As we lower the threshold, the classifier predicts more positive examples, and the TPR increases. To choose a threshold, we can identify an acceptable TPR and then choose the threshold that gets the best FPR. Alternatively, we can perform the opposite action if we care more about the FPR than the TPR, as may be the case with identifying web pages from search engine requests, for example, where we do not want the classifier to return any incorrect web pages.

AUC: Area-Under-the-(ROC)-Curve

The area under the curve (AUC) metric condenses the ROC curve into a single value. A diagonal line on a ROC curve generates an AUC value of 0.5, representing a classifier that makes predictions based on random coin flips. In contrast, a line that traces the perimeter of the graph generates an AUC value of 1.0, representing a perfect classifier.

We should approach the AUC metric cautiously because it is an overall measure of a classifier’s performance at a series of thresholds, summarizing a lot of information into the subtlety of a single number. On the one hand, the number neglects that a classifier’s behavior and rank order may change at any threshold. On the other hand, a single-valued AUC offers the benefit of efficiently computing other statistics from it and summarizing them graphically. For instance, let’s look at several cross-validated AUCs displayed simultaneously on a strip plot.

# Cross-validated AUCs on strip plot
model = KNeighborsClassifier(3)
cv_auc = cross_val_score(
    model, iris.data, iris.target == 1, scoring='roc_auc', cv=10)

fig, ax = plt.subplots(1, 1, figsize=(6, 6))
ax = sns.swarmplot(y=cv_auc, size=10.0)
ax.set_title('10-Fold AUCs')
plt.show()

From this summarization, we can see that many folds return perfect results.

Iris Dataset - Multiclass Classification

The roc_curve function from the metrics module is designed for use on binary classification problems. Concerning multiclass classification problems, one approach is to re-code the dataset into a series of one-versus-rest (OvR) alternatives. In such scenarios, the classifier considers each target class compared to all the others.

• 0 versus [1, 2]
• 1 versus [0, 2]
• 2 versus [0, 1]

The OvR multiclass strategy, also known as the one-vs-all strategy, offers computational efficiency compared to other techniques since only n_classes classifiers are needed.

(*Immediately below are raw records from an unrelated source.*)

(** What is done at the end of the entries [p] of a key. *)
Lemma merge_emit_spec p k mv : runs_ok p -> key_inv p k mv ->
  (forall k' r, (merge_emit mv).1 = Some (k', r) <-> kept p k' r /\ negative_record r = false) /\
  (forall e, (merge_emit mv).2 = Some e -> superseded p e).
Proof.
  intros [Hfiles Htwice] [Hkeys Hd Hmax Hkept Hold]. rewrite Forall_forall in Hkeys.
  assert (exists n, kept p k (kn_val n) /\ kn_key n = k /\
    (merge_emit mv).1 = if negative_record (kn_val n) then None else Some (node_entry n)) as (n & Hn & Hk & Hemit).
  { unfold merge_emit. destruct (mv_new mv) as [e|].
    - destruct Hkept as (l1 & n & l2 & l3 & Hp & <- & Hv & Hl).
      assert (kn_key n = k) as Hkn by (apply Hkeys; rewrite Hp; apply elem_of_app; right; by left).
      destruct (Htwice l1 n l2 (mv_distinct mv) l3 Hp) as (_ & Hpos & Hneg & _); [by rewrite Hkn, (Hkeys _ Hd)|done|].
      exists n. rewrite Hneg, Hpos. split; [|done]. exists l1, n, (l2 ++ mv_distinct mv :: l3). split; [done|]. split; [done|].
      split; [done|]. rewrite Forall_forall in Hl. split; [intros m Hm _; by apply Hl|].
      intros m Hm _. rewrite Hv. apply Hmax. rewrite Hp. apply elem_of_app. right. by right.
    - destruct Hkept as (l1 & l2 & Hp & Hall). exists (mv_distinct mv). rewrite Forall_forall in Hall.
      split; [|split; [by apply Hkeys|by destruct (negative_record _)]].
      exists l1, (mv_distinct mv), l2. split; [done|]. split; [by apply Hkeys|]. split; [done|]. split.
      + intros m Hm _. apply Hall. apply elem_of_app. by left.
      + intros m Hm _. assert (m ∈ l1 ++ l2) as Hin by (apply elem_of_app; by right). specialize (Hall m Hin). lia. }
  split.
  - intros k' r. rewrite Hemit. split.
    + destruct (negative_record (kn_val n)) eqn:Hneg; [done|]. unfold node_entry. intros [= <- <-]. by rewrite Hk.
    + intros [Hkept' Hpos]. assert (k' = k) as ->.
      { destruct Hkept' as (l1 & m & l2 & -> & <- & _). apply Hkeys. apply elem_of_app. right. by left. }
      pose proof (kept_unique _ _ _ _ Hkept' Hn) as ->. rewrite Hpos. unfold node_entry. by rewrite Hk.
  - intros e. unfold merge_emit. destruct (negative_record (kn_val (mv_distinct mv))); cbn; [done|apply Hold].
Qed.

Lemma runs_ok_app_l P1 P2 : runs_ok (P1 ++ P2) -> runs_ok P1.
Proof.
  intros [Hf Ht]. split.
  - intros m n Hm Hn. apply Hf; apply elem_of_app; by left.
  - intros l1 m l2 n l3 -> Hk Hv. destruct (Ht l1 m l2 n (l3 ++ P2)) as (? & ? & ? & Hmax).
    { repeat (rewrite <- app_assoc; cbn). done. } { done. } { done. }
    split; [done|]. split; [done|]. split; [done|]. intros x Hx. apply Hmax. apply elem_of_app. by left.
Qed.

Definition merged (P : list kway_merge_node) (acts : list (option entry * option entry)) : Prop :=
  StronglySorted Z.lt (fst <$> added acts) /\
  (forall k r, (k, r) ∈ added acts <-> kept P k r /\ negative_record r = false) /\
  (forall e, e ∈ given_up acts -> superseded P e).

Additionally, the OvR strategy offers readily interpretable results, meaning we can gain knowledge about each class by inspecting its corresponding classifier since a single classifier represents a single class. Finally, the OvR strategy is the most commonly used method for multiclass classification problems and is what the sklearn documentation describes as a suitable default starting choice.

Before using our dataset with the OneVsRestClassifier function from the multiclass module, we must preprocess it using the label_binarize function from the preprocessing module. Let’s look at samples 0, 50, and 100 from the original multiclass Iris dataset. We look at the samples' original encoding and view how the label_binarize function re-encodes them.

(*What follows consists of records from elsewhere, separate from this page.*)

(* ===== verification/MergeSource.v ===== *)
(** * MergeSource: iterators below a heap

    The input side of [compaction_job_run] in [kernel-module/c/src/lsm_tree.c]:
    an iterator per file, the heap that holds the next entry of each, and the
    order in which entries are handed out. The [struct file *] that all files
    share is an explicit value: [at_file] looks at a file through its present
    state. [None] stands for an access the code does not guard against. *)
From S2P Require Import Prelude Layout Bytes RbTree Memtable Metadata Crypto Cache BitFile BitNode BitBuilder BitLevel Merge.

Section merge_source.
Context `{CryptoApiSpec} `{FileIOSpec} `{LeafCacheSpec bit_leaf} `{MinHeapSpec}.

(** Files whose nodes are in the backing file. *)
Abbreviation disk_file := (bit_file (H := file_nodes)).
Abbreviation disk_iterator := (bit_iterator (H := file_nodes)).

Definition file_key (f : disk_file) : list Z := (bf_file f : kfile * list Z).2.
Definition at_file (file : kfile) (f : disk_file) : disk_file := with_store f (file, file_key f).

(** ** The iterators and the heap *)

(** [iters] in list order, the heap, and the number of records allocated so
    far: [next] allocates one each time. *)
Record merge_source : Type := MergeSource {
  ms_iters : list disk_iterator;
  ms_heap : list kway_merge_node;
  ms_next : Z
}.

(** [iter->next] through the present backing file. *)
Definition next_at (file : kfile) (it : disk_iterator) : disk_iterator * result (Z * record) :=
  bit_iterator_next {| bi_file := at_file file (bi_file it); bi_leaf := bi_leaf it; bi_cur_record := bi_cur_record it;
                       bi_count := bi_count it; bi_has_next := bi_has_next it |}.

(** [if (iter->has_next(iter)) ... min_heap_push(...)]. The result of [next] is
    not looked at: after an error the entry is not one of this iterator. *)
Definition pull (file : kfile) (i : nat) (src : merge_source) : option merge_source :=
  match ms_iters src !! i with
  | None => None
  | Some it =>
      if bit_iterator_has_next it then
        match next_at file it with
        | (it', Ok (k, r)) =>
            let node := {| kn_iter := i; kn_id := bf_id (bi_file it); kn_version := bf_version (bi_file it);
                           kn_key := k; kn_val := r; kn_ptr := ms_next src |} in
            Some {| ms_iters := <[i := it']> (ms_iters src);
                    ms_heap := min_heap_push kway_merge_node_less (length (ms_iters src)) (ms_heap src) node;
                    ms_next := ms_next src + 1 |}
        | (_, Err _) => None
        end
      else Some src
  end.

Fixpoint pull_all (file : kfile) (n : nat) (src : merge_source) : option merge_source :=
  match n with
  | O => Some src
  | S n => match pull_all file n src with Some src => pull file n src | None => None end
  end.

(** [list_add(&file->iterator(file)->node, &iters)]: each goes to the front. A
    file whose first leaf cannot be read has no iterator. *)
Fixpoint open_iterators (file : kfile) (files : list disk_file) (iters : list disk_iterator) : option (list disk_iterator) :=
  match files with
  | [] => Some iters
  | f :: files =>
      match bit_iterator_init (at_file file f) with
      | Ok it => open_iterators file files (it :: iters)
      | Err _ => None
      end
  end.

Definition open_source (file : kfile) (demoted relatives : list disk_file) : option merge_source :=
  match open_iterators file (demoted ++ relatives) [] with
  | None => None
  | Some iters => pull_all file (length iters) {| ms_iters := iters; ms_heap := []; ms_next := 0 |}
  end.

(** The top of the heap goes, the next entry of its iterator comes. *)
Definition source_next (file : kfile) (first : kway_merge_node) (src : merge_source) : option merge_source :=
  pull file (kn_iter first)
    {| ms_iters := ms_iters src; ms_heap := min_heap_pop kway_merge_node_less (ms_heap src); ms_next := ms_next src |}.

(** ** What the source holds *)

Lemma at_file_twice file file' f : at_file file (at_file file' f) = at_file file f.
Proof. done. Qed.

Section inputs.
(** The files with their leaves, in the order of the iterators. *)
Context (fs : list (disk_file * list (list bit_leaf))).

Definition file_entries (fg : disk_file * list (list bit_leaf)) : list entry := leaves_entries (concat fg.2).

(** The files can be read in the present state of the backing file. *)
Definition readable (file : kfile) : Prop :=
  Forall (fun fg => file_wf (at_file file fg.1) fg.2 /\ file_scannable (at_file file fg.1) fg.2) fs.

(** An iterator of [f] whose remaining entries, those in the heap included, are
    [c]; [ex] says which iterators may lack their node in the heap. *)
Definition iter_of (heap : list kway_merge_node) (ex : nat -> Prop) (i : nat) (f : disk_file) (g : list (list bit_leaf))
    (it : disk_iterator) (c : list entry) : Prop :=
  (forall file, at_file file (bi_file it) = at_file file f) /\
  (((forall n, n ∈ heap -> kn_iter n <> i) /\ iter_ok g it c /\ (c = [] \/ ex i)) \/
   (exists n rest, n ∈ heap /\ kn_iter n = i /\ c = node_entry n :: rest /\ kn_id n = bf_id f /\
      kn_version n = bf_version f /\ iter_ok g it rest)).

(** [Q] are the nodes handed out so far. *)
Record src_ok (ex : nat -> Prop) (Q : list kway_merge_node) (src : merge_source) (chains : list (list entry)) : Prop := {
  so_len : length (ms_iters src) = length fs /\ length chains = length fs;
  so_chain : forall i f g c it, fs !! i = Some (f, g) -> chains !! i = Some c -> ms_iters src !! i = Some it ->
    iter_of (ms_heap src) ex i f g it c;
  so_heap : is_heap kway_merge_node_less (ms_heap src);
  so_iters : NoDup (kn_iter <$> ms_heap src);
  so_range : forall n, n ∈ ms_heap src -> (kn_iter n < length fs)%nat;
  so_ptrs : NoDup (kn_ptr <$> Q ++ ms_heap src);
  so_next : forall n, n ∈ Q ++ ms_heap src -> kn_ptr n < ms_next src
}.

Lemma nodes_fit (l : list nat) (i n : nat) : NoDup l -> (forall x, x ∈ l -> (x < n)%nat) -> (i < n)%nat -> ~ i ∈ l -> (length l < n)%nat.
Proof.
  intros Hn Hr Hi Hni. assert (length (i :: l) <= length (seq 0 n))%nat as Hlen; [|rewrite length_seq in Hlen; cbn in Hlen; lia].
  apply NoDup_incl_length; [by apply NoDup_ListNoDup, NoDup_cons|].
  intros x Hx. apply in_seq. destruct Hx as [<-|Hx]; [lia|]. apply list_elem_of_In, Hr in Hx. lia.
Qed.

Lemma iter_of_other heap heap' ex ex' i f g it c :
  (forall n, kn_iter n = i -> n ∈ heap <-> n ∈ heap') -> (ex i -> ex' i) -> iter_of heap ex i f g it c -> iter_of heap' ex' i f g it c.
Proof.
  intros Hh Hex [Hf [(Hn & Hit & Hc)|(n & rest & Hn & Hi & Hrest)]]; (split; [done|]).
  - left. split; [intros n Hn' Hi; apply (Hn n); [by apply Hh|done]|]. split; [exact Hit|].
    destruct Hc as [Hc|Hc]; [by left|right; by apply Hex].
  - right. exists n, rest. split; [by apply Hh|done].
Qed.

(** The next entry of iterator [i] goes to the heap. *)
Lemma pull_ok file ex Q src chains i : readable file -> (i < length fs)%nat -> (forall n, n ∈ ms_heap src -> kn_iter n <> i) ->
  src_ok (fun j => ex j \/ j = i) Q src chains ->
  exists src', pull file i src = Some src' /\ src_ok (fun j => ex j /\ j <> i) Q src' chains /\
    forall n, n ∈ ms_heap src' -> n ∈ ms_heap src \/ kn_iter n = i.
Proof.
  intros Hread Hi Hno [[Hl1 Hl2] Hchain Hheap Hits Hrange Hptrs Hnext].
  destruct (lookup_lt_is_Some_2 fs i Hi) as [[f g] Hf].
  destruct (lookup_lt_is_Some_2 (ms_iters src) i ltac:(lia)) as [it Hit].
  destruct (lookup_lt_is_Some_2 chains i ltac:(lia)) as [c Hc].
  destruct (Hchain i f g c it Hf Hc Hit) as [Hfile Hor]. unfold pull. rewrite Hit.
  destruct Hor as [(_ & Hok & _)|(n & rest & Hn & Hni & _)]; [|by destruct (Hno n)].
  rewrite (iter_has_next g it c Hok). destruct c as [|[k r] rest].
  { exists src. split; [done|]. split; [|by left]. split; try done. intros j f' g' c' it' Hf' Hc' Hit'. specialize (Hchain j f' g' c' it' Hf' Hc' Hit').
    destruct (Nat.eq_dec j i) as [->|Hne].
    - simplify_eq. split; [done|]. left. split; [done|]. split; [done|]. by left.
    - eapply iter_of_other; [|..|exact Hchain]; [done|cbn; tauto]. }
  unfold readable in Hread. rewrite Forall_lookup in Hread. destruct (Hread _ _ Hf) as [Hwf Hscan]. cbn [fst snd] in Hwf, Hscan.
  set (it0 := {| bi_file := at_file file (bi_file it); bi_leaf := bi_leaf it; bi_cur_record := bi_cur_record it;
                 bi_count := bi_count it; bi_has_next := bi_has_next it |}).
  destruct (iter_step (at_file file f) g it0 (k, r) rest Hwf Hscan (Hfile file) Hok) as (it' & Hstep & Hf' & Hok').
  unfold next_at. fold it0. rewrite Hstep. eexists. split; [reflexivity|].
  set (node := {| kn_iter := i; kn_id := bf_id (bi_file it); kn_version := bf_version (bi_file it); kn_key := k; kn_val := r; kn_ptr := ms_next src |}).
  assert (~ i ∈ kn_iter <$> ms_heap src) as Hni.
  { intros Hin. apply list_elem_of_fmap in Hin as (n & -> & Hn). by apply (Hno n). }
  destruct (min_heap_push_spec kn_key (length (ms_iters src)) (ms_heap src) node) as [Hheap' Hperm]; [exact Hheap| |].
  { rewrite <- (length_fmap kn_iter). rewrite Hl1. apply (nodes_fit _ i); [done| |done|done].
    intros x Hx. apply list_elem_of_fmap in Hx as (n & -> & Hn). by apply Hrange. }
  change (fun a b => kn_key a <? kn_key b) with kway_merge_node_less in Hheap', Hperm.
  split; [|intros n; cbn [ms_heap]; rewrite Hperm, elem_of_cons; intros [->|?]; [by right|by left]].
  split; cbn [ms_iters ms_heap ms_next]; [by rewrite length_insert| |exact Hheap'|..].
  - intros j f2 g2 c2 it2 Hf2 Hc2 Hit2. destruct (Nat.eq_dec j i) as [->|Hne].
    + rewrite list_lookup_insert_eq in Hit2 by lia. simplify_eq. split; [intros file'; by rewrite Hf', at_file_twice|].
      right. exists node, rest. rewrite Hperm. split; [by left|]. split; [done|]. split; [done|].
      split; [exact (f_equal bf_id (Hfile file))|]. split; [exact (f_equal bf_version (Hfile file))|done].
    + rewrite list_lookup_insert_ne in Hit2 by done. eapply iter_of_other; [| |by eapply Hchain]; [|cbn; tauto].
      intros n Hn. rewrite Hperm, elem_of_cons. split; [tauto|]. intros [->|?]; [|done]. cbn in Hn. congruence.
  - rewrite Hperm. cbn. by apply NoDup_cons.
  - intros n. rewrite Hperm, elem_of_cons. intros [->|Hn]; [done|by apply Hrange].
  - rewrite Hperm, <- Permutation_middle. cbn. apply NoDup_cons. split; [|done]. intros Hin.
    apply list_elem_of_fmap in Hin as (n & Hp & Hn). specialize (Hnext n Hn). lia.
  - intros n. rewrite Hperm, <- Permutation_middle, elem_of_cons. intros [->|Hn]; [cbn; lia|]. specialize (Hnext n Hn). lia.
Qed.

Lemma src_ok_ex ex ex' Q src chains : (forall i, ex i -> ex' i) -> src_ok ex Q src chains -> src_ok ex' Q src chains.
Proof.
  intros Hex [Hlen Hchain Hh Hi Hr Hp Hn]. split; try done. intros i f g c it Hf Hc Hit.
  eapply iter_of_other; [done|apply Hex|]. by eapply Hchain.
Qed.

Lemma pull_all_ok file src chains n : readable file -> (n <= length fs)%nat -> ms_heap src = [] -> src_ok (fun _ => True) [] src chains ->
  exists src', pull_all file n src = Some src' /\ src_ok (fun j => (n <= j)%nat) [] src' chains /\
    forall m, m ∈ ms_heap src' -> (kn_iter m < n)%nat.
Proof.
  intros Hread. induction n as [|n IH]; intros Hn Hheap Hok; cbn [pull_all].
  { exists src. split; [done|]. split; [|by rewrite Hheap; intros ? ?%elem_of_nil]. eapply src_ok_ex; [|exact Hok]. cbn. lia. }
  destruct (IH ltac:(lia) Hheap Hok) as (src1 & -> & Hok1 & Hlt).
  destruct (pull_ok file (fun j => (S n <= j)%nat) [] src1 chains n Hread ltac:(lia)) as (src2 & Hp & Hok2 & Hin).
  - intros m Hm Hi. specialize (Hlt m Hm). lia.
  - eapply src_ok_ex; [|exact Hok1]. cbn. lia.
  - exists src2. split; [done|]. split; [eapply src_ok_ex; [|exact Hok2]; cbn; lia|].
    intros m Hm. destruct (Hin m Hm) as [Hm'|<-]; [|lia]. specialize (Hlt m Hm'). lia.
Qed.

(** ** What has been handed out *)

Record handed_out (Q : list kway_merge_node) (chains : list (list entry)) : Prop := {
  ho_sorted : StronglySorted Z.le (kn_key <$> Q);
  ho_iter : forall i f g c, fs !! i = Some (f, g) -> chains !! i = Some c ->
    file_entries (f, g) = (node_entry <$> filter (fun n => kn_iter n = i) Q) ++ c;
  ho_nodes : forall n, n ∈ Q -> exists f g, fs !! kn_iter n = Some (f, g) /\ kn_id n = bf_id f /\ kn_version n = bf_version f;
  ho_below : forall n c e, n ∈ Q -> c ∈ chains -> e ∈ c -> kn_key n <= e.1
}.

Definition source_inv (Q : list kway_merge_node) (src : merge_source) (chains : list (list entry)) : Prop :=
  src_ok (fun _ => False) Q src chains /\ handed_out Q chains.

Definition to_come (chains : list (list entry)) : nat := length (concat chains).

Lemma to_come_insert chains i c c' : chains !! i = Some c -> (length c' <= length c)%nat ->
  (to_come (<[i := c']> chains) + (length c - length c') = to_come chains)%nat.
Proof.
  intros Hi Hl. apply list_elem_of_split_length in Hi as (l1 & l2 & -> & ->). rewrite insert_app_r_alt, Nat.sub_diag by lia. cbn.
  unfold to_come. rewrite !concat_app. cbn. rewrite !length_app. lia.
Qed.

Context (sorted_files : Forall (fun fg => keys_le (file_entries fg)) fs).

# label_binarize on Iris dataset samples
checkout = [0, 50, 100]
print("Original Encoding")
print(iris.target[checkout])
print()
print("'Multi-label' Encoding")
print(label_binarize(
    y=iris.target, classes=[0, 1, 2])[checkout])

Original Encoding
[0 1 2]

'Multi-label' Encoding
[[1 0 0]
 [0 1 0]
 [0 0 1]]

It may be a little easier to interpret these results when viewed as a DataFrame since the DataFrame provides column headers.

# print label_binarize dataframe
d = {'0': ['1', '0', '0'],
     '1': ['0', '1', '0'],
     '2': ['0', '0', '1']}

df = pd.DataFrame(data=d, index=['0', '1', '2'])
df

Let’s look at a few more examples from the sklearn documentation.

# label_binarize simple example #1
print(label_binarize(y=[1, 6], classes=[1, 2, 4, 6]))

d = {'1': ['1', '0'],
     '2': ['0', '0'],
     '4': ['0', '0'],
     '6': ['0', '1']}

df = pd.DataFrame(data=d, index=['1', '6'])
df

[[1 0 0 0]
 [0 0 0 1]]

The binary indicator (1) appears wherever the row labels form a cross-section with the column header. The label_binarize function also preserves the ordering of the classes, as in the following example:

# label_binarize preserve class ordering
label_binarize([1, 6], classes=[1, 6, 4, 2])

array([[1, 0, 0, 0],
       [0, 1, 0, 0]])

At last, binary targets transform to column vectors:

# label_binarize w/ binary targets
label_binarize(['yes', 'no', 'no', 'yes'], classes=['no', 'yes'])

array([[1],
       [0],
       [0],
       [1]])

Concerning the Iris dataset, after re-encoding the target class using the label_binarize function, we can look at the individual performance of the three classifiers, comparing their ROC curves. Let’s create a k-NN classifier setting the n_neighbors to 5. We use the predict_proba function to calculate the probabilities of each class occurring after wrapping the estimator in the OneVsRestClassifer method from the multiclass module. Then we plot the ROC curves for each OvR classifier, allowing us to compare them all side-by-side.

# Iris dataset multiclass classification
iris_multi_tgt = label_binarize(
    y=iris.target, classes=[0, 1, 2])

le = LabelEncoder()
le.fit(['Setosa', 'Versicolor', 'Virginica'])

(iris_multi_train_ftrs, iris_multi_test_ftrs,
 iris_multi_train_tgt, iris_multi_test_tgt) = train_test_split(iris.data,
                                                               iris_multi_tgt, test_size=.33, random_state=21)

# knn wrapped up in one-versus-rest (3 classifiers)
knn = KNeighborsClassifier(n_neighbors=5)
ovr_knn = OneVsRestClassifier(knn)
pred_probs = (ovr_knn.fit(iris_multi_train_ftrs, iris_multi_train_tgt)
              .predict_proba(iris_multi_test_ftrs))

# make ROC plots
fig, ax = plt.subplots(figsize=(12, 8))
for cls in [0, 1, 2]:
    fpr, tpr, _ = roc_curve(iris_multi_test_tgt[:, cls],
                            pred_probs[:, cls])

    label = f'Class {le.inverse_transform([cls])[0]} vs Rest (AUC = {metrics.auc(fpr,tpr):.2f})'
    ax.plot(fpr, tpr, 'o--', label=label, markersize=10)

ax.legend()
ax.set_xlabel("FPR")
ax.set_ylabel("TPR")

plt.tight_layout()
plt.show()

We see that all three classifiers perform reasonably well. As we saw previously, the setosa class is the easiest to predict. The remaining classifiers achieve excellent TPR rates (>= .75) at minimal FPR rates (<= .18). We will discuss another approach to multiclass classification in the next post, known as the One-versus-One approach.